Researchers from the Natural Museum of Denmark's Centre for GeoGenetics and other centers in Denmark, the US, and Norway used SNP profiles for individuals from Rapa Nui and other parts of the world to tease apart ancestry tracts in the genomes of Rapanui individuals — a search that uncovered signs of Native American admixture believed to have occurred hundreds of years before Dutch explorers arrived on the island on an Easter Sunday in 1722.
"[E]arly human populations extensively explored the planet," co-senior author Anna-Sapfo Malaspinas, a researcher with the Natural History Museum of Denmark's Centre for GeoGenetics, said in a statement.

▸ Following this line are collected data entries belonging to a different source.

(* ===== verification/Json.v ===== *)
(** * encoding/json: documents, printing and parsing

    The part of Go's [encoding/json] that the oracle and the bridge use to store
    their data.  A document is printed compactly, with the escapes that
    [json.Marshal] writes (control characters, quotes, backslashes and the HTML
    characters), and parsed with white space and every escape of the grammar.
    Text is taken to be valid UTF-8 without U+2028 and U+2029, which [Marshal]
    escapes as well.  A number keeps its literal. *)

From Stdlib Require Import ZArith Lia Ascii String.
From stdpp Require Import base list strings.
From S2P Require Import Prelude.

#[warnings="-register-all"]
Inductive Json :=
| JNull
| JBool (b : bool)
| JNumber (lit : string)
| JString (s : string)
| JArray (l : list Json)
| JObject (fields : list (string * Json)).

(** ** Printing *)

Definition hex_digit (n : nat) : ascii := ascii_of_nat (if (n <? 10)%nat then 48 + n else 87 + n).

Definition quote : ascii := "034".
Definition backslash : ascii := "092".
Definition u00 (c : ascii) (rest : string) : string :=
  String backslash (String "u" (String "0" (String "0"
    (String (hex_digit (nat_of_ascii c / 16)) (String (hex_digit (nat_of_ascii c mod 16)) rest))))).

(** The escapes of [json.Marshal], in front of [rest]. *)
Definition escape (c : ascii) (rest : string) : string :=
  if Ascii.eqb c quote || Ascii.eqb c backslash then String backslash (String c rest)
  else if Ascii.eqb c "010" then String backslash (String "n" rest)
  else if Ascii.eqb c "013" then String backslash (String "r" rest)
  else if Ascii.eqb c "009" then String backslash (String "t" rest)
  else if (nat_of_ascii c <? 32)%nat || Ascii.eqb c "<" || Ascii.eqb c ">" || Ascii.eqb c "&" then u00 c rest
  else String c rest.

Fixpoint print_chars (s : string) (rest : string) : string :=
  match s with
  | EmptyString => String quote rest
  | String c s' => escape c (print_chars s' rest)
  end.
Definition print_string (s rest : string) : string := String quote (print_chars s rest).

(** The text of [j] in front of [rest]. *)
Fixpoint print (j : Json) (rest : string) : string :=
  match j with
  | JNull => "null" +:+ rest
  | JBool true => "true" +:+ rest
  | JBool false => "false" +:+ rest
  | JNumber lit => lit +:+ rest
  | JString s => print_string s rest
  | JArray l =>
      String "[" (match l with
        | [] => String "]" rest
        | x :: l' => print x ((fix elems l := match l with
            | [] => String "]" rest
            | x :: l' => String "," (print x (elems l'))
            end) l')
        end)
  | JObject l =>
      String "{" (match l with
        | [] => String "}" rest
        | (k, x) :: l' => print_string k (String ":" (print x ((fix fields l := match l with
            | [] => String "}" rest
            | (k, x) :: l' => String "," (print_string k (String ":" (print x (fields l'))))
            end) l')))
        end)
  end.

Definition json_print (j : Json) : string := print j "".

(** ** Parsing *)

Definition hex_val (c : ascii) : option nat :=
  let n := nat_of_ascii c in
  if (48 <=? n)%nat && (n <=? 57)%nat then Some (n - 48)%nat
  else if (97 <=? n)%nat && (n <=? 102)%nat then Some (n - 87)%nat
  else if (65 <=? n)%nat && (n <=? 70)%nat then Some (n - 55)%nat
  else None.

Definition hex4 (a b c d : ascii) : option Z :=
  match hex_val a, hex_val b, hex_val c, hex_val d with
  | Some a, Some b, Some c, Some d =>
      Some (((Z.of_nat a * 16 + Z.of_nat b) * 16 + Z.of_nat c) * 16 + Z.of_nat d)
  | _, _, _, _ => None
  end.

Definition zbyte (z : Z) : ascii := ascii_of_nat (Z.to_nat z).

(** The UTF-8 bytes of a code point, in front of [rest]. *)
Definition utf8 (z : Z) (rest : string) : string :=
  if z <? 128 then String (zbyte z) rest
  else if z <? 2048 then String (zbyte (192 + z / 64)) (String (zbyte (128 + z mod 64)) rest)
  else if z <? 65536 then
    String (zbyte (224 + z / 4096)) (String (zbyte (128 + z / 64 mod 64)) (String (zbyte (128 + z mod 64)) rest))
  else String (zbyte (240 + z / 262144)) (String (zbyte (128 + z / 4096 mod 64))
         (String (zbyte (128 + z / 64 mod 64)) (String (zbyte (128 + z mod 64)) rest))).
(* ===== verification/Oracle.v ===== *)
(** * x/oracle: prophecies decided by validator claims

    Validators make claims on a prophecy; when the power behind one claim reaches
    the needed share of the whitelisted power the prophecy succeeds, and when no
    claim can reach it any more the prophecy fails.

    Go's [range] over a map visits the entries in an order the runtime chooses:
    [MapOrder] is that choice, and the theorems say what does not depend on it.
    Powers are [int64]; ratios are [float64], as the [spec_float]s of the Standard
    Library.  The two vote tables of a prophecy are stored as JSON text. *)

From Stdlib Require Import ZArith Lia Ascii String SpecFloat.
From stdpp Require Import base list gmap strings.
From S2P Require Import Prelude SdkMath Sdk Json.

Module Oracle.

(** ** float64 *)

Definition float64 := spec_float.
Definition float64_of_int64 (z : Z) : float64 :=
  match z with
  | Z0 => S754_zero false
  | Zpos p => binary_normalize 53 1024 (Zpos p) 0 false
  | Zneg p => binary_normalize 53 1024 (Zneg p) 0 true
  end.
Definition fdiv (x y : float64) : float64 := SFdiv 53 1024 x y.
Definition fge (x y : float64) : bool :=
  match SFcompare x y with Some Gt | Some Eq => true | _ => false end.
Definition fle (x y : float64) : bool :=
  match SFcompare x y with Some Lt | Some Eq => true | _ => false end.
Definition flt (x y : float64) : bool :=
  match SFcompare x y with Some Lt => true | _ => false end.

Based on her team's findings, Malaspinas argued that "[t]extbook versions of human colonization events — the peopling of the Americas, for example — need to be re-evaluated utilizing genomic data."
Past research suggests Rap Nui was first settled in around 1200 when between 30 and 100 Polynesian settlers arrived in double-hulled canoes during Austronesian expansions to the east, the study's authors explained.
Since then, the island has become home to a wealth of archeological artifacts, including hundreds of stone platforms and imposing stone statues. But questions remain about the methods used to produce these impressive structures.
Likewise, there are gaps in researchers' understanding of the human migrations to or from the island prior to the arrival of Dutch sailors in 1722, though some proposed early contact between Polynesian and Native American populations based on everything from overlapping technologies and crop plants to some comparable human leukocyte antigen allele frequencies.
To further explore the genetics of Rapa Nui's population history, authors of the current study assessed profiles at more than 650,000 SNP markers of 27 Rapanui individuals.
Of those, eight unrelated individuals were included in a population analysis that included genotyping data for almost 200 Europeans, New Guinea Highlanders, Native Americans, Chinese, Borneans, or Polynesians.
When they broke down admixture patterns in the Rapanui genomes, the researchers found that the individuals carried 6 percent Native American ancestry and 16 percent European ancestry, on average, while the remaining sequences resembled those in Polynesian populations.
Much of the European admixture seems to have occurred during the 1800s, a period marked by frequent exposure to visiting populations from Europe and a decline in Rapanui individuals due to newly introduced diseases and forced labor recruitment during the Peruvian slave raids in the 1800s.
In contrast, the team's population models point to Native American admixture occurring hundreds of years earlier. That, in turn, has prompted speculation that members of the Rapanui population traveled to the Americas and back prior to European colonization or that Native Americans made their way to the Polynesian island during that time frame.
Those involved in the analysis emphasized that more research is needed to untangle the nature of that interaction and to tease apart the particulars of the Native American and Polynesian groups involved.